Description of the task
Repeat verbatim, and only, the lines of the data below, beginning at the line that contains "rewrite le_dec_enc_small by" and stopping after the line that contains "destruct (Z.eqb_spec n".

Source data
━━━━━━━━━━━━━━━━━━━━━━━━━━━━━━

Definition plain (s : string) : Prop := Forall (fun b => 0 <= b < 0x80) (bytesOf s) /\ Z.of_nat (String.length s) + 1 < 2 ^ 31.
Lemma runes_plain l fuel : Forall (fun b => 0 <= b < 0x80) l -> (length l <= fuel)%nat -> runes_loop fuel l = l.
Proof.
  intros H. revert fuel. induction H as [|b l Hb Hl IH]; intros [|fuel] Hf; try done; [simpl in Hf; lia|]. cbn [runes_loop]. unfold decodeRune. destruct (Z.ltb_spec b 0x80); [|lia]. simpl. rewrite drop_0, IH; [done|simpl in Hf; lia].
Qed.
Lemma utf16_plain l : Forall (fun b => 0 <= b < 0x80) l -> utf16Encode l = l.
Proof.
  induction 1 as [|b l Hb Hl IH]; [done|]. change (utf16Encode (b :: l)) with (encodeRune b ++ utf16Encode l). rewrite IH. unfold encodeRune, surr1. destruct (Z.leb_spec 0 b), (Z.ltb_spec b 0xd800); try lia. done.
Qed.
Lemma plain_scalar l : Forall (fun b => 0 <= b < 0x80) l -> Forall isScalar l.
Proof. intros H. apply (Forall_impl _ _ _ H). intros b Hb. unfold isScalar, maxRune, surr1, surr3. lia. Qed.
Lemma terminated_reads l : Forall isScalar l -> DecodeToString (EncodeStringToBytes l ++ [0; 0]) = l.
Proof.
  intros Hl. unfold DecodeToString, EncodeStringToBytes. set (ws := utf16Encode l). replace (concat (map (le_enc 2) ws) ++ [0; 0]) with (concat (map (le_enc 2) (ws ++ [0%Z]))) by (by rewrite map_app, concat_app).
  rewrite length_units. replace (2 * length (ws ++ [0%Z]) / 2)%nat with (length (ws ++ [0%Z])) by (rewrite Nat.mul_comm, Nat.div_mul; done).
  rewrite units_encoded by (apply Forall_app_2; [by apply utf16Encode_units|by repeat constructor]). rewrite last_snoc, length_app. simpl. rewrite Nat.add_sub, take_app_length. by apply utf16Decode_Encode.
Qed.
Lemma plain_name s : plain s -> runesOf s = bytesOf s /\ zlen (EncodeStringToBytes (runesOf s) ++ [0; 0]) = 2 * (Z.of_nat (String.length s) + 1).
Proof.
  intros [H _]. unfold runesOf. rewrite runes_plain by done. split; [done|]. unfold EncodeStringToBytes. rewrite utf16_plain by done. rewrite zlen_app. unfold zlen. rewrite length_units, length_bytesOf. simpl. lia.
Qed.
Lemma name_reads (buf : list Z) s rest : plain s -> zlen (appendName buf s ++ rest) < 2 ^ 62 ->
  exists k, ndrString (appendName buf s ++ rest) (zlen buf) = Ok (bytesOf s, k) /\ Request.Roundup (zlen buf + k) 4 = zlen (appendName buf s).
Proof.
  intros Hs Hlen. pose proof Hs as [Hp Hn]. destruct (plain_name s Hs) as [Hr Hz]. pose proof (zlen_nonneg buf) as Hb. set (n := Z.of_nat (String.length s) + 1) in *.
  assert (zlen (ndrName s) = 12 + 2 * n) as HL by (unfold ndrName; fold n; cbv zeta; rewrite 3!zlen_app, !zlen_le_enc, Hz; lia).
  set (tail := replicate (Z.to_nat (Request.Roundup (zlen (buf ++ ndrName s)) 4 - zlen (buf ++ ndrName s))) 0 ++ rest).
  assert (appendName buf s ++ rest = buf ++ ndrName s ++ tail) as Happ by (unfold appendName, pad4, tail; by rewrite <- !app_assoc).
  rewrite Happ in *. rewrite !zlen_app, HL in Hlen. pose proof (zlen_nonneg tail) as Ht. exists (12 + 2 * n). split.
  - unfold ndrString, fits, u64. rewrite !zlen_app, HL. rewrite (Z.mod_small (zlen buf + 12)), (Z.mod_small (zlen buf + 8)) by lia. destruct (Z.leb_spec (zlen buf + 12) (zlen buf + (12 + 2 * n + zlen tail))); [|lia]. cbn [negb].
    rewrite slice_Ok by (rewrite ?zlen_app, ?HL; lia). run_bind. cbv zeta. assert (sub (buf ++ ndrName s ++ tail) (zlen buf + 8) (zlen buf + 12) = le_enc 4 n) as ->.
    { rewrite sub_skip by lia. replace (zlen buf + 8 - zlen buf) with 8 by lia. replace (zlen buf + 12 - zlen buf) with 12 by lia. reflexivity. }
    rewrite le_dec_enc_small by lia. rewrite (Z.mod_small (n * 2)), (Z.mod_small (zlen buf + 12 + n * 2)) by lia. destruct (Z.leb_spec (zlen buf + 12 + n * 2) (zlen buf + (12 + 2 * n + zlen tail))); [|lia]. cbn [negb].
    destruct (Z.eqb_spec n 0); [lia|]. rewrite slice_Ok by (rewrite ?zlen_app, ?HL; lia). run_bind. unfold mret, outcome_ret. f_equal. f_equal; [|rewrite Z.mod_small by lia; lia].
    rewrite sub_skip by lia. replace (zlen buf + 12 - zlen buf) with 12 by lia. replace (zlen buf + 12 + n * 2 - zlen buf) with (12 + 2 * n) by lia.
    assert (sub (ndrName s ++ tail) 12 (12 + 2 * n) = EncodeStringToBytes (runesOf s) ++ [0; 0]) as ->; [|rewrite terminated_reads by (rewrite Hr; by apply plain_scalar); done].
    unfold ndrName. cbv zeta. fold n. rewrite <- !app_assoc, (app_assoc (le_enc 4 n)), (app_assoc (le_enc 4 n ++ le_enc 4 0)). rewrite sub_skip by (rewrite ?zlen_app, ?zlen_le_enc; lia).
    change (zlen ((le_enc 4 n ++ le_enc 4 0) ++ le_enc 4 n)) with 12. rewrite Z.sub_diag. replace (12 + 2 * n - 12) with (zlen (EncodeStringToBytes (runesOf s) ++ [0; 0])) by lia.
    rewrite (app_assoc _ [0; 0]). apply sub_head.
  - rewrite <- HL, <- zlen_app. unfold appendName, pad4. rewrite (zlen_app (buf ++ ndrName s)), zlen_replicate. pose proof (pad4_spec (zlen (buf ++ ndrName s)) (zlen_nonneg _)) as [P _]. lia.
Qed.
Definition sharesAt (buf : list Z) (shares : list NetShareInfo1) : list Z := fold_left (fun buf s => appendName (appendName buf (si_Share s)) (si_Comment s)) shares buf.
Lemma appendName_prefix buf s : exists x, appendName buf s = buf ++ x.
Proof. eexists. unfold appendName, pad4. by rewrite <- app_assoc. Qed.
Lemma sharesAt_prefix shares buf : exists x, sharesAt buf shares = buf ++ x.
Proof.
  revert buf. induction shares as [|s shares IH]; intros buf; [exists []; by rewrite app_nil_r|]. simpl. destruct (IH (appendName (appendName buf (si_Share s)) (si_Comment s))) as [x ->].
  destruct (appendName_prefix (appendName buf (si_Share s)) (si_Comment s)) as [y ->]. destruct (appendName_prefix buf (si_Share s)) as [z ->]. exists (z ++ y ++ x). by rewrite <- !app_assoc.
Qed.
Lemma names_read shares : Forall (fun s => plain (si_Share s) /\ plain (si_Comment s)) shares -> forall buf rest, zlen (sharesAt buf shares ++ rest) < 2 ^ 62 ->
  readNames (length shares) (sharesAt buf shares ++ rest) (zlen buf) = Ok (map (fun s => (bytesOf (si_Share s), bytesOf (si_Comment s))) shares).
Proof.
  induction 1 as [|s shares [H1 H2] Hs IH]; intros buf rest Hl; [done|]. cbn [length readNames map]. simpl in Hl |- *. set (b1 := appendName buf (si_Share s)) in *. set (b2 := appendName b1 (si_Comment s)) in *.
  destruct (sharesAt_prefix shares b2) as [x Hx]. assert (exists y, b2 = b1 ++ y) as [y Hy] by apply appendName_prefix. pose proof (IH b2 rest Hl) as IH'. rewrite Hx, Hy, <- !app_assoc in *.
  destruct (name_reads buf (si_Share s) (y ++ x ++ rest) H1 Hl) as (k & E & R). fold b1 in E, R. rewrite E. cbn [mbind outcome_bind]. cbv zeta. rewrite R.
  rewrite (app_assoc b1 y (x ++ rest)) in Hl |- *. rewrite <- Hy in Hl |- *. destruct (name_reads b1 (si_Comment s) (x ++ rest) H2 Hl) as (k2 & E2 & R2). fold b2 in E2, R2. rewrite E2. cbn [mbind outcome_bind]. cbv zeta. rewrite R2.
  rewrite (app_assoc b1 y (x ++ rest)), <- Hy in IH'. by rewrite IH'.
Qed.
Lemma uint32At_at v (a b : list Z) i : 0 <= v < 2 ^ 32 -> zlen a = i -> zlen (a ++ le_enc 4 v ++ b) < 2 ^ 62 -> uint32At (a ++ le_enc 4 v ++ b) i = Ok v.
Proof.
  intros Hv Ha Hl. pose proof (zlen_nonneg a). pose proof (zlen_nonneg b). rewrite !zlen_app, zlen_le_enc in Hl. unfold uint32At, fits, u64. rewrite !zlen_app, zlen_le_enc, Z.mod_small by lia.
  destruct (Z.leb_spec (i + 4) (zlen a + (Z.of_nat 4 + zlen b))); [|lia]. cbn [negb]. rewrite slice_Ok by (rewrite ?zlen_app, ?zlen_le_enc; lia). run_bind. unfold mret, outcome_ret. f_equal. apply (le_at 4); [done|lia|done].
Qed.
Lemma types_read (f : nat -> NetShareInfo1 -> list Z) shares :
  Forall (fun s => 0 <= si_Type s < 2 ^ 32) shares -> (forall i s, exists a b, f i s = a ++ le_enc 4 (si_Type s) ++ b /\ zlen a = 4 /\ zlen b = 4) ->
  forall pre rest, zlen (pre ++ concat (imap f shares) ++ rest) < 2 ^ 62 -> readTypes (length shares) (pre ++ concat (imap f shares) ++ rest) (zlen pre) = Ok (map si_Type shares).
Proof.
  intros Hs. revert f. induction Hs as [|s shares H1 Hs IH]; intros f Hf pre rest Hl; [done|]. rewrite imap_cons in *. cbn [length readTypes map concat] in *. destruct (Hf O s) as (a & b & E & Ha & Hb). rewrite E in *.
  rewrite <- !app_assoc in *. rewrite (app_assoc pre a) in *. rewrite uint32At_at by (rewrite ?zlen_app in *; lia || done). run_bind.
  replace ((pre ++ a) ++ le_enc 4 (si_Type s) ++ b ++ concat (imap (f ∘ S) shares) ++ rest) with ((pre ++ a ++ le_enc 4 (si_Type s) ++ b) ++ concat (imap (f ∘ S) shares) ++ rest) in * by (by rewrite <- !app_assoc).
  replace (zlen pre + 12) with (zlen (pre ++ a ++ le_enc 4 (si_Type s) ++ b)) by (rewrite !zlen_app, zlen_le_enc; lia). rewrite IH; [done| |done]. intros i x. apply (Hf (S i)).
Qed.
(** The list of shares a client reads is the list of shares there are.  Read by the layout of
    the protocol, the reply to NetrShareEnum gives, in order, the type, the name and the remark
    of every share, as long as these are plain ASCII: the server counts the bytes of a name
    where the protocol counts UTF-16 units ([name_counted_in_bytes]). *)
Theorem share_list_reads_back (shares : list NetShareInfo1) (result : Z) :
  Forall (fun s => plain (si_Share s) /\ plain (si_Comment s) /\ 0 <= si_Type s < 2 ^ 32) shares -> zlen shares < 2 ^ 32 ->
  zlen (NetShareEnumAllResponse_MarshalNDR shares result) < 2 ^ 62 ->
  readShares (NetShareEnumAllResponse_MarshalNDR shares result) = Ok (map si_Type shares, map (fun s => (bytesOf (si_Share s), bytesOf (si_Comment s))) shares).
Proof.
  intros Hs Hn Hl. assert (Forall (fun s => plain (si_Share s) /\ plain (si_Comment s)) shares /\ Forall (fun s => 0 <= si_Type s < 2 ^ 32) shares) as [Hs1 Hs2].
  { split; (eapply (Forall_impl _ _ _ Hs)); tauto. }
  unfold NetShareEnumAllResponse_MarshalNDR in *. cbv zeta in *. set (f := fun (i : nat) s => _ ++ _ ++ _) in *. set (w := le_enc 4 1 ++ le_enc 4 1 ++ le_enc 4 0x0002000c ++ le_enc 4 (zlen shares) ++ le_enc 4 0x00020010).
  set (head := le_enc 4 1 ++ _) in *. assert (head = w ++ le_enc 4 (zlen shares)) as Hhead by (unfold head, w; by rewrite <- !app_assoc). set (ending := le_enc 4 (zlen shares) ++ le_enc 4 (0x00020014 + u32 (zlen shares * 2)) ++ le_enc 4 0 ++ le_enc 4 result) in *.
  fold (sharesAt (head ++ concat (imap f shares)) shares) in *. destruct (sharesAt_prefix shares (head ++ concat (imap f shares))) as [x Hx].
  assert (zlen head = 24) as Hh by done. assert (forall i s, zlen (f i s) = 12) as Hf by done. pose proof (zlen_nonneg shares) as Hn0.
  assert (forall (g : nat -> NetShareInfo1 -> list Z) l, (forall i s, zlen (g i s) = 12) -> zlen (concat (imap g l)) = 12 * zlen l) as Hc.
  { intros g l. revert g. induction l as [|y l IH]; intros g Hg; [done|]. rewrite imap_cons. cbn [concat]. rewrite zlen_app, Hg, zlen_cons, IH by (intros; apply Hg). lia. }
  unfold readShares. pose proof (names_read shares Hs1 (head ++ concat (imap f shares)) ending Hl) as HN. rewrite zlen_app, Hh, (Hc f shares Hf) in HN.
  rewrite Hx, <- !app_assoc in *. assert (uint32At (head ++ concat (imap f shares) ++ x ++ ending) 20 = Ok (zlen shares)) as ->.
  { rewrite Hhead, <- !app_assoc in *. apply uint32At_at; [lia|done|done]. }
  run_bind. assert (Z.to_nat (zlen shares) = length shares) as -> by (unfold zlen; lia).
  pose proof (types_read f shares Hs2 ltac:(intros i s; eexists _, _; split; [reflexivity|done]) head (x ++ ending) Hl) as HT. rewrite Hh in HT. rewrite HT. run_bind. by rewrite HN.
Qed.
(** A remark with a letter that UTF-8 writes in two bytes: what follows it is misread. *)
Definition accented : string := String (Ascii.ascii_of_N 0xc3) (String (Ascii.ascii_of_N 0xa9) EmptyString).
Definition accentedShares : list NetShareInfo1 := [ShareInfo1 "a" 0 accented; ShareInfo1 "b" 0 "c"].
Theorem name_counted_in_bytes : readShares (NetShareEnumAllResponse_MarshalNDR accentedShares 0) = Err ErrTruncated.
Proof. by vm_compute. Qed.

━━━━━━━━━━━━━━━━━━━━━━━━━━━━━━

Written answer
    rewrite le_dec_enc_small by lia. rewrite (Z.mod_small (n * 2)), (Z.mod_small (zlen buf + 12 + n * 2)) by lia. destruct (Z.leb_spec (zlen buf + 12 + n * 2) (zlen buf + (12 + 2 * n + zlen tail))); [|lia]. cbn [negb].
    destruct (Z.eqb_spec n 0); [lia|]. rewrite slice_Ok by (rewrite ?zlen_app, ?HL; lia). run_bind. unfold mret, outcome_ret. f_equal. f_equal; [|rewrite Z.mod_small by lia; lia].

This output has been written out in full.